Я родился и вырос в городе Принстоне, штат Нью-Джерси. До трех лет я себя не помню, впрочем, как и большинство людей. Я был единственным ребенком в семье. Мои родители и бабушка по отцовской линии переехали сюда за год до моего рождения. Отец работал пожарным, мать — продавщицей в магазине. Бабушка моя, весьма набожная женщина, была активисткой среди местных прихожан.

Отец с матерью редко обращали на меня внимание, они постоянно были заняты, и мы пересекались в основном лишь за семейным ужином. Большую часть времени я проводил вместе с бабушкой. Она заботилась обо мне, но я никогда не отвечал ей признательностью, равно как отцу и матери.

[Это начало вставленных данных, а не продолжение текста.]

(* ===== verification/Args.v ===== *)
(** Command lines, from src/userprog/process.c: [parse_command_string] cuts a
    command into words in place, and [setup_stack] lays the words out on the
    initial stack of a user program as the System V calling convention wants
    them.  Both work on the byte memory of [Strings]. *)
From stdpp Require Import base list numbers gmap fin_maps.
From Stdlib Require Import ZArith Lia.
From S2P Require Import Prelude Strings Vaddr.

Open Scope Z_scope.

(** * Operations *)

Definition MAX_ARGS_COUNT : Z := 100.

Section Operations.
(** The address of the string literal " " of [parse_command_string]. *)
Context (sp : Z).

Definition parse_command_string (command argv : Z) (set_first_only : bool) : M mem Z :=
  '(tok, save) ← strtok_r command sp NULL;
  store32 (argv + 4 * 0) tok;;
  fuel ← mem_fuel;
  loop fuel (fun '(i, save) =>
    v ← load32 (argv + 4 * i);
    if v =? NULL then mret (inr i)
    else
      '(tok, save) ← strtok_r NULL sp save;
      store32 (argv + 4 * (i + 1)) tok;;
      mret (if set_first_only then inr (i + 1) else inl (i + 1, save))) (0, save).

(** The first [while] of [setup_stack]: the words, last one first, from the top
    of the stack down.  [p_byte] is [unioned_esp.p_byte]; the argument pointers
    go to the array [esp_arg_ptrs]. *)
Definition push_strings (argv esp_arg_ptrs p_byte argc : Z) : M mem (Z * Z) :=
  loop (S (Z.to_nat argc)) (fun '(argc_cpy, total_args_length_count, p_byte) =>
    if 0 <=? argc_cpy then
      arg ← load32 (argv + 4 * argc_cpy);
      len ← strlen arg;
      let arg_length := len + 1 in
      let total_args_length_count := total_args_length_count + arg_length in
      let p_byte := p_byte - arg_length in
      memcpy p_byte arg (Z.to_nat arg_length);;
      store32 (esp_arg_ptrs + 4 * argc_cpy) p_byte;;
      mret (inl (argc_cpy - 1, total_args_length_count, p_byte))
    else mret (inr (total_args_length_count, p_byte))) (argc - 1, 0, p_byte).

(** The second [while]: the argument pointers, last one first. *)
Definition push_pointers (esp_arg_ptrs p_word argc : Z) : M mem Z :=
  loop (S (Z.to_nat argc)) (fun '(argc_cpy, p_word) =>
    if 0 <=? argc_cpy then
      v ← load32 (esp_arg_ptrs + 4 * argc_cpy);
      store32 p_word v;;
      mret (inl (argc_cpy - 1, p_word - 4))
    else mret (inr p_word)) (argc - 1, p_word).

(** The branch of [setup_stack] taken when the page is installed: the final
    value of [*esp].  [argv] and [esp_arg_ptrs] are its two local arrays. *)
Definition push_args (argv esp_arg_ptrs file_name : Z) : M mem Z :=
  let p_byte := PHYS_BASE in
  argc ← parse_command_string file_name argv false;
  '(total_args_length_count, p_byte) ← push_strings argv esp_arg_ptrs p_byte argc;
  let char_per_word := 4 in
  let remainder := Z.rem total_args_length_count char_per_word in
  let p_byte := if negb (remainder =? 0) then p_byte - (char_per_word - remainder) else p_byte in
  let p_word := p_byte - 4 in
  store32 p_word NULL;;
  let p_word := p_word - 4 in
  p_word ← push_pointers esp_arg_ptrs p_word argc;
  let temp := p_word + 4 in
  store32 p_word temp;;
  let p_word := p_word - 4 in
  store32 p_word argc;;
  let p_word := p_word - 4 in
  store32 p_word NULL;;
  mret p_word.

(** [setup_stack] with the calls it makes: [palloc_get_page (PAL_USER |
    PAL_ZERO)], [install_page] and [palloc_free_page]; [on_page] runs the stores
    to the installed page.  The result is the return value and, on success, the
    new [*esp]. *)
Definition setup_stack {S} (palloc_get_page : M S Z) (install_page : Z -> Z -> bool -> M S bool)
    (palloc_free_page : Z -> M S unit) (on_page : Z -> M mem Z -> M S Z) (argv esp_arg_ptrs file_name : Z) : M S (bool * option Z) :=
  kpage ← palloc_get_page;
  if nonnull kpage then
    success ← install_page (PHYS_BASE - PGSIZE) kpage true;
    if success : bool then
      esp ← on_page kpage (push_args argv esp_arg_ptrs file_name);
      mret (true, Some esp)
    else palloc_free_page kpage;; mret (false, None)
  else mret (false, None).
End Operations.

(** * Words of a command *)

(** The maximal runs of characters that are not in [ds]; [cur] is the run read
    so far. *)
Fixpoint words_from (ds cur s : list Z) : list (list Z) :=
  match s with
  | [] => match cur with [] => [] | _ => [cur] end
  | c :: s =>
    if in_str ds c then match cur with [] => words_from ds [] s | _ => cur :: words_from ds [] s end
    else words_from ds (cur ++ [c]) s
  end.
Definition words (ds s : list Z) : list (list Z) := words_from ds [] s.

Section WordLemmas.
Implicit Types (m : mem) (ds s t w : list Z).

Lemma words_skip ds p t : Forall (fun c => in_str ds c = true) p -> words ds (p ++ t) = words ds t.
Proof. unfold words. induction 1 as [|c p Hc _ IH]; simpl; [done|]. by rewrite Hc. Qed.

Lemma words_from_word ds cur w t :
  Forall (fun c => negb (in_str ds c) = true) w ->
  words_from ds cur (w ++ t) = words_from ds (cur ++ w) t.
Proof.
  intros H. revert cur. induction H as [|c w Hc _ IH]; intros cur; simpl; [by rewrite app_nil_r|].
  apply negb_true_iff in Hc. rewrite Hc, IH. by rewrite <-app_assoc.
Qed.

Lemma words_word ds w t :
  w ≠ [] -> Forall (fun c => negb (in_str ds c) = true) w ->
  match t with [] => True | c :: _ => in_str ds c = true end ->
  words ds (w ++ t) = w :: words ds (tail t).
Proof.
  intros Hw Hf Ht. unfold words. rewrite words_from_word by done. simpl.
  destruct w as [|x w]; [done|]. destruct t as [|c t]; simpl; [done|]. by rewrite Ht.
Qed.

Lemma words_Forall (P : Z -> Prop) ds s : Forall P s -> Forall (Forall P) (words ds s).
Proof.
  unfold words. intros Hs. assert (Forall P []) as Hc by constructor. revert Hc. generalize (@nil Z) as cur.
  induction Hs as [|c s Hc _ IH]; intros cur Hcur; simpl; [destruct cur; [constructor|constructor; [done|constructor]]|].
  destruct (in_str ds c); [|apply IH, Forall_app; split; [done|by constructor]].
  destruct cur; [by apply IH|]. constructor; [done|]. by apply IH.
Qed.

(** A null byte after [w] ends the string there. *)
Lemma cstr_terminate m a w t e :
  cstr m a (w ++ t) -> e = a + Z.of_nat (length w) -> cstr (<[e := 0]> m) a w.
Proof.
  intros (Ha & Hb & Hf) ->. split_and!; [done| |by apply Forall_app in Hf as [? _]].
  rewrite <-app_assoc in Hb. apply bytes_at_app in Hb as [Hb _]. apply bytes_at_app. split.
  - eapply bytes_at_eq; [exact Hb|]. intros i Hi. by rewrite lookup_insert_ne by lia.
  - simpl. by rewrite lookup_insert_eq.
Qed.

(** One call of [strtok_r]: nothing but delimiters is left, or the next word
    with its terminator in place and the rest of the string at [save]. *)
Lemma tok_step_spec ds m a s :
  cstr m a s ->
  match words ds s with
  | [] => exists x, tok_step ds m a s = ((NULL, x), m)
  | w :: ws => exists p save rest m',
      tok_step ds m a s = ((p, save), m') /\ ws = words ds rest /\
      a <= p /\ p + Z.of_nat (length w) <= save /\ w ≠ [] /\
      save + Z.of_nat (length rest) <= a + Z.of_nat (length s) /\
      (length rest < length s)%nat /\
      cstr m' p w /\ cstr m' save rest /\ dom m' = dom m /\
      (forall i, ~ (a < i <= a + Z.of_nat (length s)) -> m' !! i = m !! i)
  end.
Proof.
  intros Hs. unfold tok_step.
  destruct (span_split (in_str ds) s) as (E1 & F1 & G1). set (k := span (in_str ds) s) in *.
  assert (k <= length s)%nat as Hk by apply span_length.
  assert (words ds s = words ds (drop k s)) as -> by (rewrite E1 at 1; by apply words_skip).
  destruct (drop k s) as [|c r] eqn:Er; [simpl; by eexists|]. rewrite <-Er in *.
  assert (cstr m (a + Z.of_nat k) (drop k s)) as Hr.
  { rewrite E1 in Hs. apply cstr_app in Hs. by rewrite length_take_le in Hs by lia. }
  set (f := fun c => negb (in_str ds c)). destruct (span_split f (drop k s)) as (E2 & F2 & G2).
  assert (span f (drop k s) <= length (drop k s))%nat as Hw by apply span_length.
  set (n := span f (drop k s)) in *.
  assert (take n (drop k s) ≠ []) as Hne.
  { subst n. rewrite Er. simpl. unfold f. by rewrite G1. }
  set (w := take n (drop k s)) in *. set (t := drop n (drop k s)) in *.
  assert (length w = n) as Hlw by (apply length_take_le; lia).
  assert (length s = k + n + length t)%nat as Hls.
  { rewrite E1, length_app, E2, length_app, length_take_le by lia. lia. }
  assert (1 <= n)%nat as Hn by (destruct w; simpl in *; [done|lia]).
  assert (words ds (drop k s) = w :: words ds (tail t)) as ->.
  { rewrite E2. apply words_word; [done|done|]. destruct t as [|x t']; [done|].
    unfold f in G2. by apply negb_false_iff in G2. }
  exists (a + Z.of_nat k). destruct t as [|x t']; simpl.
  - exists (a + Z.of_nat k + Z.of_nat n), [], m. rewrite E2, app_nil_r in Hr. simpl in *.
    split_and!; try done; try lia. rewrite <-(app_nil_r w) in Hr. apply cstr_app in Hr.
    by rewrite Hlw in Hr.
  - exists (a + Z.of_nat k + Z.of_nat n + 1), t', (<[a + Z.of_nat k + Z.of_nat n := 0]> m).
    simpl in Hls. rewrite E2 in Hr. pose proof (cstr_app _ _ _ _ Hr) as Ht. rewrite Hlw in Ht.
    split_and!; try done; try lia.
    + by apply cstr_terminate with (t := x :: t'); rewrite ?Hlw.
    + apply cstr_cons in Ht as (_ & _ & _ & _ & Ht). eapply cstr_frame; [exact Ht|].
      intros i Hi. by rewrite lookup_insert_ne by lia.
    + apply dom_insert_lookup_L. apply cstr_cons in Ht as (_ & -> & _). eauto.
    + intros i Hi. by rewrite lookup_insert_ne by lia.
Qed.
End WordLemmas.

(** * Parsing a command *)

Section Parse.
Context (sp : Z) (m : mem) (command argv : Z) (s : list Z).

(** The delimiters of [parse_command_string]. *)
Definition blank : list Z := [32].
Abbreviation n := (length (words blank s)).

(** The command and the literal are strings, and the array [argv] has room for
    one pointer per word and the null pointer after them. *)
Record parse_pre : Prop := {
  pp_cmd : cstr m command s;
  pp_sp : cstr m sp blank;
  pp_argv : mapped m argv (4 * S n);
  pp_pos : 0 < argv;
  pp_fits : command + Z.of_nat (length s) < 2 ^ 32;
  pp_argv_cmd : argv + 4 * Z.of_nat (S n) <= command \/ command + Z.of_nat (length s) < argv;
  pp_sp_cmd : sp + 1 < command \/ command + Z.of_nat (length s) < sp;
  pp_sp_argv : sp + 1 < argv \/ argv + 4 * Z.of_nat (S n) <= sp
}.

(** The words found so far are [es], with their addresses; [argv] starts with
    [vs]; what is left of the command is [rest], at [a]. *)
Record parse_inv (es : list (Z * list Z)) (vs : list Z) (a : Z) (rest : list Z) (m' : mem) : Prop := {
  pi_dom : dom m' = dom m;
  pi_rest : cstr m' a rest;
  pi_lo : command <= a;
  pi_hi : a + Z.of_nat (length rest) <= command + Z.of_nat (length s);
  pi_words : words blank s = map snd es ++ words blank rest;
  pi_es : Forall (fun e => cstr m' e.1 e.2 /\ command <= e.1 /\
                           e.1 + Z.of_nat (length e.2) <= a) es;
  pi_argv : bytes_at m' argv (words32 vs);
  pi_frame : forall i, ~ (command <= i <= command + Z.of_nat (length s)) ->
               ~ (argv <= i < argv + 4 * Z.of_nat (S n)) -> m' !! i = m !! i
}.

Hypothesis Hpre : parse_pre.

Lemma put_snoc m' a bs cs :
  bytes_at m' a bs -> bytes_at (put m' (a + Z.of_nat (length bs)) cs) a (bs ++ cs).
Proof.
  intros H. apply bytes_at_app. split; [|apply put_bytes]. apply put_frame; [done|lia].
Qed.

(** Writing the next element of [argv]. *)
Lemma parse_inv_store es vs a rest m' v :
  parse_inv es vs a rest m' -> (length vs < S n)%nat ->
  parse_inv es (vs ++ [v]) a rest (put m' (argv + 4 * Z.of_nat (length vs)) (le 4 v)).
Proof.
  intros [Hd Hr Hlo Hhi Hw Hes Hargv Hfr] Hlen. destruct Hpre as [_ _ Hm _ _ Hac _ _].
  assert (forall i, command <= i <= command + Z.of_nat (length s) ->
    put m' (argv + 4 * Z.of_nat (length vs)) (le 4 v) !! i = m' !! i) as Hput.
  { intros i Hi. rewrite lookup_put, length_le, decide_False by lia. done. }
  split; [|by eapply cstr_frame; [exact Hr|]; intros; apply Hput; lia|done..| | |].
  - rewrite <-Hd. apply dom_put. apply (mapped_dom m); [done|]. intros i Hi.
    rewrite length_le in Hi. apply Hm. lia.
  - eapply Forall_impl; [exact Hes|]. intros [p w] (Hc & H1 & H2). split_and!; [|done..].
    eapply cstr_frame; [exact Hc|]. intros; simpl in *. apply Hput. lia.
  - rewrite words32_snoc. replace (4 * Z.of_nat (length vs)) with (Z.of_nat (length (words32 vs)))
      by (rewrite length_words32; lia). by apply put_snoc.
  - intros i H1 H2. rewrite lookup_put, length_le, decide_False by lia. by apply Hfr.
Qed.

Напротив, еще в раннем возрасте, до школы, я уже осознал, что не только не люблю своих родственников, но они вызывают у меня отвращение. Прикосновения их вызывали у меня дрожь по всему телу. Я не выносил, когда меня пытались обнять, и всегда выскальзывал из-под руки, когда меня гладили по голове. Я ненавидел запахи, которые от них исходили: запах пота, гари и дешевого одеколона отца; несвежих продуктов, кислого молока и пудры матери; ладана, залежавшихся вещей, сандаловых четок и хозяйственного мыла — от бабушки. Я ненавидел то, как они разговаривают — громко и крикливо, темы, которые они обсуждают. Я ненавидел смотреть на то, как они едят: как двигаются их челюсти, пережевывающие жареную картошку с рыбой — самое ненавистное мною блюдо, как крошки падают с их губ в тарелку или на колени, как лоснятся от жира их щеки; как отец, наевшись, переводит дух и хлопает себя по животу, как мать и бабушка манерно промокают губы бумажными салфетками.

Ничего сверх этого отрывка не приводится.